When the stars align and the shorts are caught leaning the wrong way into earnings, it can produce big-percentage moves that you just don't see every day on Wall Street. This is why I scan the market feverishly for the best possible earnings short-squeeze trades. I like to find a number of stock candidates that have the potential for an earnings short squeeze, and then I watch these stocks closely as their earnings dates approach to see if they have sustainable buying momentum. I don't want to see a stock that is trading weakly or breaking key moving averages like the 50-day or 200-day prior to a report because that's a technical warning sign that the stock could be due for a fall.

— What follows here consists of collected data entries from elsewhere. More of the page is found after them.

(* ===== verification/Pages.v ===== *)
(** * Pages in the direct map

    Physical memory is mapped at a fixed offset, so a page number names a
    range of addresses. [phys_ok] says when the page allocator can be used by
    the components that keep data in the pages they get from it: the map does
    not wrap around and no free page holds the bitmap. The lemmas give the
    allocator's effect on the memory of pages. *)

From S2P Require Import Prelude Mem Pmm.

Section Pages.
Context (hhdm : Z).
Implicit Types s : machine.

Definition page_va (p : Z) : Z := hhdm + p * PAGE_SIZE.
Definition in_page (p a : Z) : Prop := page_va p ≤ a < page_va p + PAGE_SIZE.

Lemma in_page_inj p q a : in_page p a → in_page q a → p = q.
Proof. unfold in_page, page_va, PAGE_SIZE. lia. Qed.

(** The page is not used for the bitmap. *)
Definition clear_page (s : machine) (p : Z) : Prop := ∀ a, in_page p a → ¬ in_bitmap hhdm s a.

Record phys_ok (s : machine) : Prop := {
  po_hhdm : 0 ≤ hhdm;
  po_top : hhdm + total_pages s * PAGE_SIZE ≤ 2 ^ 64;
  po_pmm : pmm_inv hhdm s;
  po_bitmap : ∀ p, p ∈ free_set hhdm s → clear_page s p
}.

Lemma phys_to_virt_page s p :
  phys_ok s → 0 ≤ p < total_pages s → phys_to_virt hhdm (p * PAGE_SIZE) = page_va p.
Proof.
  intros [H0 Ht _ _] Hp. unfold phys_to_virt, page_va, PAGE_SIZE in *. rewrite u64_small by lia. lia.
Qed.
Lemma virt_to_phys_page s p :
  phys_ok s → 0 ≤ p < total_pages s → virt_to_phys hhdm (page_va p) = p * PAGE_SIZE.
Proof.
  intros [H0 Ht _ _] Hp. unfold virt_to_phys, page_va, PAGE_SIZE in *. rewrite u64_small by lia. lia.
Qed.

Lemma clear_page_stable s s' p : only_bitmap hhdm s s' → clear_page s p → clear_page s' p.
Proof.
  intros [Hb Ht _] Hc a Ha. unfold in_bitmap. rewrite Hb, Ht. by apply Hc.
Qed.

(** A write outside the bitmap does not change which pages are free. *)
Lemma bitmap_get_frame s m i :
  (∀ a, in_bitmap hhdm s a → m a = mem s a) → 0 ≤ i < total_pages s →
  bitmap_get hhdm (set_mem m s) i = bitmap_get hhdm s i.
Proof.
  intros Hm Hi. unfold bitmap_get. cbn [mem set_mem].
  change (bitmap_byte hhdm (set_mem m s) i) with (bitmap_byte hhdm s i).
  rewrite Hm; [done|]. by apply bitmap_byte_in.
Qed.
Lemma free_set_frame s m :
  (∀ a, in_bitmap hhdm s a → m a = mem s a) → free_set hhdm (set_mem m s) = free_set hhdm s.
Proof.
  intros Hm. apply set_eq. intros p. rewrite !elem_of_free_set.
  change (total_pages (set_mem m s)) with (total_pages s).
  split; intros [Hp Hg]; (split; [done|]); by rewrite bitmap_get_frame in *.
Qed.
Lemma phys_ok_frame s m :
  phys_ok s → (∀ a, in_bitmap hhdm s a → m a = mem s a) → phys_ok (set_mem m s).
Proof.
  intros [H0 Ht [Hc Hi Hz] Hb] Hm. pose proof (free_set_frame s m Hm) as E.
  split; [done|done| |].
  - split; rewrite ?E; done.
  - rewrite E. exact Hb.
Qed.

Lemma allocPages_pages s count p s' :
  phys_ok s → 0 < count → allocPages hhdm count s = (p, s') →
  phys_ok s' ∧ only_bitmap hhdm s s' ∧
  (p = 0 ∧ s' = s ∧ (∀ n, ¬ free_run hhdm s n count) ∨
   ∃ n, p = n * PAGE_SIZE ∧ 0 < n ∧ n + count ≤ total_pages s ∧
     page_range n count ⊆ free_set hhdm s ∧
     free_set hhdm s' = free_set hhdm s ∖ page_range n count).
Proof.
  intros Hok Hc Ha. pose proof (allocPages_spec hhdm s count (po_pmm s Hok) Hc) as Hs.
  rewrite Ha in Hs. destruct Hs as (Hinv & Hob & Hcase).
  assert (Hok' : free_set hhdm s' ⊆ free_set hhdm s → phys_ok s').
  { intros Hsub. destruct Hok as [H0 Ht _ Hb]. split; [done|by rewrite (ob_total _ _ _ Hob)|done|].
    intros q Hq. eapply clear_page_stable; [done|]. by apply Hb, Hsub. }
  destruct Hcase as [(Hno & -> & ->)|(n & -> & Hn & Hrun & _ & Hf)].
  - split; [by apply Hok'|]. split; [done|]. by left.
  - split; [apply Hok'; rewrite Hf; set_solver|]. split; [done|]. right. exists n.
    assert (Hin : n + count - 1 ∈ free_set hhdm s) by (apply Hrun, elem_of_page_range; lia).
    apply elem_of_free_set in Hin as [Hr _]. repeat split; try done; lia.
Qed.

Lemma freePages_pages s n count :
  phys_ok s → 0 < n → 0 ≤ count → n + count ≤ total_pages s →
  (∀ p, p ∈ page_range n count → clear_page s p) →
  let s' := freePages hhdm (n * PAGE_SIZE) count s in
  phys_ok s' ∧ only_bitmap hhdm s s' ∧
  free_set hhdm s' = free_set hhdm s ∪ page_range n count.
Proof.
  intros Hok Hn Hc Ht Hcl s'. destruct (freePages_spec hhdm s n count (po_pmm s Hok) Hn Hc) as (Hi & Hob & Hf).
  assert (E : page_range n count ∩ page_range 0 (total_pages s) = page_range n count).
  { apply set_eq. intros q. rewrite elem_of_intersection, !elem_of_page_range. lia. }
  rewrite E in Hf. split; [|done]. destruct Hok as [H0 Htop _ Hb].
  split; [done|unfold s'; by rewrite (ob_total _ _ _ Hob)|done|].
  intros q Hq. eapply clear_page_stable; [exact Hob|]. unfold s' in Hq. rewrite Hf in Hq.
  apply elem_of_union in Hq as [Hq|Hq]; [by apply Hb|by apply Hcl].
Qed.

(** Loads and stores of a word inside a page. *)
Lemma load64_frame (m m' : ram) a :
  (∀ x, a ≤ x < a + 8 → m' x = m x) → load64 m' a = load64 m a.
Proof. intros Hx. apply load_le_agree. intros x Hx'. apply Hx. lia. Qed.

Lemma store64_out m a v x : ¬ (a ≤ x < a + 8) → store64 m a v x = m x.
Proof. intros Hx. apply store_le_out. lia. Qed.

End Pages.
(** A change inside one slab, which keeps its place in the list of its cache. *)
Lemma inv_slab s G cs L m n i fr fr' L' : slab_inv s G cs L → G !! n = Some (BSlab i fr) →
  (∀ a, ¬ in_block n (BSlab i fr) a → m a = mem (mach s) a) → block_ok m n (BSlab i fr') →
  load64 m (va n) = load64 (mem (mach s)) (va n) →
  (∀ p z, L' !! p = Some z → object (<[n := BSlab i fr']> G) p z) →
  slab_inv (with_mem m s) (<[n := BSlab i fr']> G) cs L'.
Proof.
  intros Hi Hn Hm Hok Hnx HL.
  assert (Hother : ∀ n' b a, G !! n' = Some b → n' ≠ n → meta n' b a → m a = mem (mach s) a).
  { intros n' b a Hn' Hne Hme. apply Hm. intros Hb. apply Hne. pose proof (si_block _ _ _ _ Hi n' b Hn') as Hpl.
    eapply blocks_apart; [done|done|exact Hn|exact (meta_in_block _ n' b a (pl_ok _ _ _ Hpl) (proj2 (pl_pos _ _ _ Hpl)) Hme)|done]. }
  eapply inv_remem; [exact Hi| | | | |exact HL|].
  - intros a Ha. apply Hm. intros Hb. by apply (block_bitmap s n (BSlab i fr) a (si_block _ _ _ _ Hi _ _ Hn)).
  - intros n' b [[<- <-]|[Hne Hn']]%lookup_insert_Some; [by exists (BSlab i fr)|].
    exists b. split; [done|]. split; [apply same_shape_refl|].
    eapply block_ok_frame; [|apply (si_block _ _ _ _ Hi n' b Hn')]. intros a Ha. by eapply Hother.
  - intros n' b Hn'. destruct (decide (n' = n)) as [->|Hne].
    + rewrite lookup_insert_eq. rewrite Hn in Hn'. injection Hn' as <-. by eexists.
    + rewrite lookup_insert_ne by done. exists b. split; [done|apply same_shape_refl].
  - intros n' [b Hn']. destruct (decide (n' = n)) as [->|Hne]; [done|].
    apply load64_frame. intros x Hx. eapply Hother; [done|done|]. destruct b; cbn [meta]; lia.
  - intros p a Hp Hpa. apply Hm. intros Hb. by apply (foreign_apart s G cs L n (BSlab i fr) p a Hi Hn Hb Hp).
Qed.
(** ** Facts of the invariant *)

(** Two live objects share no byte. *)
Lemma live_apart s G cs L p z p' z' : slab_inv s G cs L → L !! p = Some z → L !! p' = Some z' → p ≠ p' →
  p + z ≤ p' ∨ p' + z' ≤ p.
Proof.
  intros Hi Hp Hp' Hne. destruct (decide (p + z ≤ p' ∨ p' + z' ≤ p)) as [|Hov]; [done|]. exfalso. apply Hne.
  pose proof (si_live _ _ _ _ Hi p z Hp) as Ho. pose proof (si_live _ _ _ _ Hi p' z' Hp') as Ho'.
  assert (Hpos : ∀ q y, object G q y → 0 < y) by (unfold object, SLAB_SIZE_MAX; intros ?? [[? _]|[? _]]; lia).
  pose proof (Hpos _ _ Ho). pose proof (Hpos _ _ Ho'). set (a := Z.max p p').
  assert (Ha : p ≤ a < p + z) by lia. assert (Ha' : p' ≤ a < p' + z') by lia.
  destruct (object_block s G cs L p z a Hi Ho Ha) as (n & b & Hn & Hb & Hat).
  destruct (object_block s G cs L p' z' a Hi Ho' Ha') as (n' & b' & Hn' & Hb' & Hat').
  assert (n = n') as <- by (by eapply blocks_apart). rewrite Hn in Hn'. injection Hn' as <-.
  destruct b as [i fr|c]; cbn [at_slot] in *; [|congruence].
  pose proof (geometry i (sk_class _ _ _ _ (pl_ok _ _ _ (si_block _ _ _ _ Hi n _ Hn)))) as (Hsz & _).
  destruct Hat as (k & -> & _ & _ & Hk), Hat' as (k' & -> & _ & _ & Hk'). f_equal. unfold slot in *. clear - Hk Hk' Hsz. nia.
Qed.

Lemma va_facts s G cs L n b : slab_inv s G cs L → G !! n = Some b →
  KERNEL_BASE ≤ va n ∧ va n + pages_of b * PAGE_SIZE ≤ 2 ^ 64 - PAGE_SIZE.
Proof.
  intros Hi Hn. destruct (si_range _ _ _ _ Hi) as [Hk Ht]. destruct (si_block _ _ _ _ Hi n b Hn) as [[Hp Hb] He _ _ _].
  unfold page_va, PAGE_SIZE in *. lia.
Qed.
Lemma live_top s G cs L p z : slab_inv s G cs L → L !! p = Some z → p + z ≤ 2 ^ 64 - PAGE_SIZE.
Proof.
  intros Hi Hp. pose proof (si_live _ _ _ _ Hi p z Hp) as Ho.
  assert (Hz : 0 < z) by (unfold object, SLAB_SIZE_MAX in Ho; destruct Ho as [[? _]|[? _]]; lia).
  destruct (object_bytes s G cs L p z (p + z - 1) Hi Ho ltac:(lia)) as (n & b & Hn & Hb & _).
  destruct (va_facts s G cs L n b Hi Hn) as [_ Ht]. unfold in_block in Hb. lia.
Qed.
End Spec.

The stronger the stock acts as the earnings date approaches, the better the chances are for the shorts to get squeezed out of their bearish bets. Even more important, the stronger that a stock has been acting over a longer period of time makes an earnings short squeeze even more probable. This has been demonstrated this earnings season by the large short squeezes we've seen in market leaders such as
Priceline.com
(PCLN)
,
Dick's Sporting Goods
(DKS) - Get Report
and
Netflix
(NFLX) - Get Report
. These stocks have been leading the market and acting with strength on a regular basis, so it came as no surprise to me that they gapped up big following strong earnings reports. As the old trading adage goes, "The trend is your friend."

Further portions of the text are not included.